Pooled spontaneous MMTV-PyMT tumors provided sufficient tissue for class I MHC pull-down followed by peptide extraction and proteomic identification. Cryogenically-milled tumors were lysed, clarified by centrifugation, and peptide:MHC complexes were immunoaffinity purified with two anti-H-2q antibodies (Figure 2a). Tryptic digest and MS/MS of the heavy chain-containing HPLC fractions confirmed successful purification of H-2Dq (raw .wiff files available upon request). Peptides identified from the primary tumors by 2D-LC/MS yielded four PyMT-specific peptides MT19-27, MT107-115 MT288-296, and MT326-335 (Figure 2b). This included one of the peptides, MT288-296, previously identified using the sMHC approach. The sequences of each PyMT-specific peptide were validated by matching the LC-retention time and MS-fragmentation patterns to their corresponding synthetic peptides (Figure 2b, Supplemental Table 1).

Figure 2.

Figure 2.

MMTV-PyMT tumors present PyMT-specific class I MHC peptides. a) Experimental approach to identify peptides directly from tumors. Peptides were extracted and identified using two types of data acquisition. DDA = Data Dependent Acquisition, DIA/SWATH = Data Independent Acquisition. b) MS2 spectra from DDA acquisition: b/y ions of PyMT peptides eluted from tumors vs. high-purity synthetic peptides. c) SWATH acquisition data matched to PyMT synthetics using Skyline Software. Peaks were matched by retention times and peak area. Top panel: precursor, [M + 1], [M + 2] compared to theoretical isotopic distribution, bottom panel: b/y ions compared to library. Analysis of idotp/dotp show close agreement to expected/library values. RT = Retention Time.

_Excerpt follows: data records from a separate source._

(** An entry that accounts write: a value, and no other field but the key. *)
Record entry_for (v : string) (e : Entry) : Prop := {
  ef_value : en_fields e !! STORAGE_VALUE = Some v; ef_fields : ∀ k w, en_fields e !! k = Some w → k = STORAGE_KEY ∨ k = STORAGE_VALUE;
  ef_fresh : en_id e = 0 ∧ en_status e = 0 ∧ en_deleted e = false }.
Lemma value_entry_for v : entry_for v (value_entry v).
Proof. split; [done| |done]. intros k w. cbn. intros [[<- _]|[_ Hk]]%lookup_insert_Some; [by right|]. by rewrite lookup_empty in Hk. Qed.
Lemma row_entry_for key v : entry_for v (setForce true (row_entry key v)).
Proof.
  split; [done| |done]. intros k w. cbn. intros [[<- _]|[_ [[<- _]|[_ Hk]]%lookup_insert_Some]]%lookup_insert_Some; [by right|by left|]. by rewrite lookup_empty in Hk.
Qed.
Lemma fields_of_elem e x : x ∈ fields_of e ↔ en_fields e !! x.1 = Some x.2.
Proof. unfold fields_of. rewrite merge_sort_Permutation. destruct x. apply elem_of_map_to_list. Qed.
Lemma entry_for_checked v e t : entry_for v e → STORAGE_KEY ∈ ti_fields (mt_info t) → STORAGE_VALUE ∈ ti_fields (mt_info t) → checkField e t = true.
Proof.
  intros [_ Hf _] H1 H2. unfold checkField. apply forallb_forall. intros x Hx%list_elem_of_In%fields_of_elem. apply bool_decide_eq_true. by destruct (Hf _ _ Hx) as [-> | ->].
Qed.
Lemma set_fields_value fs e k v : NoDup fs.*1 → (k, v) ∈ fs → getField k (set_fields fs e) = v.
Proof.
  revert e. induction fs as [|[k' v'] fs IH]; intros e Hnd Hin; [by apply not_elem_of_nil in Hin|]. cbn in Hnd. apply NoDup_cons in Hnd as [Hk Hnd].
  change (set_fields ((k', v') :: fs) e) with (set_fields fs (setField k' v' e)). apply elem_of_cons in Hin as [[= <- <-]|Hin]; [|by apply IH].
  destruct (set_fields_kept fs (setField k v e)) as (_ & _ & _ & _ & Hkeep). unfold getField. rewrite (Hkeep k Hk). cbn. by rewrite lookup_insert_eq.
Qed.
Lemma set_row_value v e e0 t : entry_for v e → ti_key (mt_info t) = STORAGE_KEY → getField STORAGE_VALUE (set_row (mt_info t) e e0) = v.
Proof.
  intros [Hv _ _] Hk. apply set_fields_value; [apply (written_nodup t e)|]. apply list_elem_of_filter. rewrite Hk. split; [done|]. by apply fields_of_elem.
Qed.
Lemma update_row_spec f a key v entry :
  state_ok f → opened f a → entry_for v entry →
  ∃ f', update_row a key entry f = (f', Ok tt) ∧ holds f (write (tableName a) key ((λ _, v) <$> values f (tableName a) key) (values f)) f'.
Proof using recent.
  intros Hok [t Ht] He. destruct (so_info _ Hok a t Ht) as (Hk & Hf1 & Hf2). set (n := tableName a) in *.
  destruct (run_table_spec (update_op n key entry) (OpUpdate key entry newCondition (mkOptions 0 false)) None n f t Hok Ht I) as (H1 & H2 & H3 & H4).
  { intros t0. unfold update_op. cbn [run_op]. by destruct (Table.update _ _ _ _ _ _ _) as [[[]]|]. }
  unfold update_row, lift, mbind, state_bind. fold n. destruct (run_table n (update_op n key entry) None f) as [f' r]. cbn [fst snd] in *. rewrite H1.
  destruct (fo_table _ _ (so_factory _ Hok) n t Ht) as [Hto _]. pose proof (entry_for_checked v entry t He Hf1 Hf2) as Hc. unfold update_op in *.
  destruct (Table.update version (db n) key entry newCondition (mkOptions 0 false) t) as [[[t' chs] c]|] eqn:E.
  2:{ exfalso. unfold Table.update in E. cbn in E. by rewrite Hc in E. }
  destruct (update_becomes version recent (db n) key entry (mkOptions 0 false) t t' chs c Hto E eq_refl) as (Hb & _ & _); [by rewrite Hc|]. cbn [fst snd done_or_throw] in *.
  eexists. split; [done|]. split; [exact H2|exact H3|]. intros n' k. rewrite H4. unfold write. destruct (String.eqb_spec n' n) as [->|]; cbn [andb]; [|done].
  specialize (Hb k). apply head_same in Hb. rewrite Hb. unfold set_rows. destruct (String.eqb k key) eqn:Ek; [|by rewrite (values_open f n t k Ht)].
  rewrite (values_open f n t key Ht). destruct (contents version (db n) t key) as [|e0 l]; [done|]. cbn. by rewrite (set_row_value v entry e0 t He Hk).
Qed.
Lemma insert_row_spec f a key v entry :
  state_ok f → opened f a → entry_for v entry → values f (tableName a) key = None →
  ∃ f', insert_row a key entry (mkOptions 0 false) f = (f', Ok tt) ∧ holds f (write (tableName a) key (Some v) (values f)) f'.
Proof using recent.
  intros Hok [t Ht] He Hnone. destruct (so_info _ Hok a t Ht) as (Hk & Hf1 & Hf2). set (n := tableName a) in *. destruct (ef_fresh _ _ He) as (Hid & Hst & Hdel).
  destruct (run_table_spec (insert_entry key entry (mkOptions 0 false)) (OpInsert key entry (mkOptions 0 false)) None n f t Hok Ht (conj Hid Hst)) as (H1 & H2 & H3 & H4).
  { intros t0. unfold insert_entry. cbn [run_op]. by destruct (Table.insert _ _ _ _) as [[[]]|]. }
  unfold insert_row, lift, mbind, state_bind. fold n. destruct (run_table n (insert_entry key entry (mkOptions 0 false)) None f) as [f' r]. cbn [fst snd] in *. rewrite H1.
  destruct (fo_table _ _ (so_factory _ Hok) n t Ht) as [Hto _]. pose proof (entry_for_checked v entry t He Hf1 Hf2) as Hc. unfold insert_entry in *.
  destruct (Table.insert key entry (mkOptions 0 false) t) as [[[t' chs] c]|] eqn:E; [|exfalso; unfold Table.insert in E; cbn in E; by rewrite Hc in E].
  destruct (insert_becomes version recent (db n) key entry (mkOptions 0 false) t t' chs c Hid Hst Hdel Hto E eq_refl) as (Hb & _ & _); [by rewrite Hc|]. cbn [fst snd done_or_throw] in *.
  eexists. split; [done|]. split; [exact H2|exact H3|]. intros n' k. rewrite H4. unfold write. destruct (String.eqb_spec n' n) as [->|]; cbn [andb]; [|done].
  specialize (Hb k). apply head_same in Hb. rewrite Hb. unfold set_rows. destruct (String.eqb k key) eqn:Ek; [|by rewrite (values_open f n t k Ht)].
  rewrite (values_open f n t key Ht) in Hnone. destruct (contents version (db n) t key) as [|e0 l]; [|done]. cbn. unfold getField. cbn. rewrite Hk, lookup_insert_ne by done.
  by rewrite (ef_value _ _ He).
Qed.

One PyMT peptide discovered on sMHC was not readily detected on tumors using the MHC pull-down:DDA proteomics approach (MT241-250), prompting us to explore a more sensitive method for epitope discovery. We utilized a Data Independent Acquisition (DIA) method, known as SWATH (Figure 2a). DIA or SWATH acquisition allows all precursors to be fragmented within preset retention time and mass-to-charge windows, eliminating bias for highly abundant peptides.24 While this approach is sensitive, it requires the use of a fragment spectrum library built from DDA fragment spectra of reference peptides. Here, we generated a synthetic fragment spectra library of the top 25 predicted PyMT peptides for interrogation of SWATH data (Table 1). The successful matching of a SWATH-acquired peptide to its library spectra is denoted in the “idot product” or “dot product”, which results from comparing the MS1 isotopes (precursor [M + 2H], [M + 1 + 2H], [M + 2 + 2H]) and MS2 (b/y fragment ion) relative peak intensities of the observed spectra with the library reference.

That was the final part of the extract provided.